(* ===== verification/Types.v ===== *)
(** * Protocol types (greendot-proto/src/types.rs)

    The [validated_string!] newtypes are one family indexed by [newtype], so a
    theorem about "every validated string" is one theorem; the closed enums
    with their keywords and parsers; the desired-state documents. *)
From Stdlib Require Import Ascii String.
From stdpp Require Import base option list strings sets gmap pretty.
From S2P Require Import Prelude Ordered Validate IpAddr.
#[local] Open Scope string_scope.
#[local] Open Scope list_scope.
#[local] Open Scope N_scope.

(** ** Validated strings *)

Record ValidationError : Type := { ve_what : string; ve_value : string }.
#[export] Instance ValidationError_eq_dec : EqDecision ValidationError.
Proof. solve_decision. Defined.
Definition show_ValidationError (e : ValidationError) : string :=
  "invalid " +:+ ve_what e +:+ ": " +:+ debug_str (ve_value e).

(** One constructor per [validated_string!] invocation. *)
Inductive newtype : Type :=
| NtDatasetName | NtSnapName | NtNqn | NtCsiNqn | NtNsUuid | NtIqn | NtBlockDev
| NtDevicePath | NtVdevTarget | NtNetdevName | NtPciAddress | NtBackstoreName
| NtPartLabel | NtSshFingerprint | NtUsername | NtExportName | NtPackageName
| NtPoolName | NtVgName | NtLvName | NtNfsExportPath | NtMountPoint | NtNfsClient.
#[export] Instance newtype_eq_dec : EqDecision newtype.
Proof. solve_decision. Defined.

Definition validator (k : newtype) : string → bool :=
  match k with
  | NtDatasetName => dataset_name
  | NtSnapName => snap_name
  | NtNqn => nqn
  | NtCsiNqn => csi_nqn
  | NtNsUuid => ns_uuid
  | NtIqn => iqn
  | NtBlockDev => block_dev
  | NtDevicePath => device_path
  | NtVdevTarget => vdev_target
  | NtNetdevName => netdev
  | NtPciAddress => pci_address
  | NtBackstoreName => backstore_name
  | NtPartLabel => part_label
  | NtSshFingerprint => ssh_fingerprint
  | NtUsername => username
  | NtExportName => export_name
  | NtPackageName => package_name
  | NtPoolName => pool_name
  | NtVgName | NtLvName => lvm_name
  | NtNfsExportPath | NtMountPoint => nfs_export_path
  | NtNfsClient => nfs_client
  end.
Definition what_of (k : newtype) : string :=
  match k with
  | NtDatasetName => "dataset name"
  | NtSnapName => "snapshot name"
  | NtNqn => "NQN"
  | NtCsiNqn => "CSI NQN"
  | NtNsUuid => "namespace UUID"
  | NtIqn => "IQN"
  | NtBlockDev => "block device"
  | NtDevicePath => "device path"
  | NtVdevTarget => "vdev target"
  | NtNetdevName => "netdev name"
  | NtPciAddress => "PCI address"
  | NtBackstoreName => "backstore name"
  | NtPartLabel => "partition label"
  | NtSshFingerprint => "SSH fingerprint"
  | NtUsername => "username"
  | NtExportName => "export name"
  | NtPackageName => "package name"
  | NtPoolName => "pool name"
  | NtVgName => "volume group name"
  | NtLvName => "logical volume name"
  | NtNfsExportPath => "NFS export path"
  | NtMountPoint => "mount point"
  | NtNfsClient => "NFS client"
  end.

Your task: Transcribe only, please, the lines from the first line of the records through the line with "NtIqn | NtBlockDev". Both of those lines are included.

Response:
(* ===== verification/Types.v ===== *)
(** * Protocol types (greendot-proto/src/types.rs)

    The [validated_string!] newtypes are one family indexed by [newtype], so a
    theorem about "every validated string" is one theorem; the closed enums
    with their keywords and parsers; the desired-state documents. *)
From Stdlib Require Import Ascii String.
From stdpp Require Import base option list strings sets gmap pretty.
From S2P Require Import Prelude Ordered Validate IpAddr.
#[local] Open Scope string_scope.
#[local] Open Scope list_scope.
#[local] Open Scope N_scope.

(** ** Validated strings *)

Record ValidationError : Type := { ve_what : string; ve_value : string }.
#[export] Instance ValidationError_eq_dec : EqDecision ValidationError.
Proof. solve_decision. Defined.
Definition show_ValidationError (e : ValidationError) : string :=
  "invalid " +:+ ve_what e +:+ ": " +:+ debug_str (ve_value e).

(** One constructor per [validated_string!] invocation. *)
Inductive newtype : Type :=
| NtDatasetName | NtSnapName | NtNqn | NtCsiNqn | NtNsUuid | NtIqn | NtBlockDev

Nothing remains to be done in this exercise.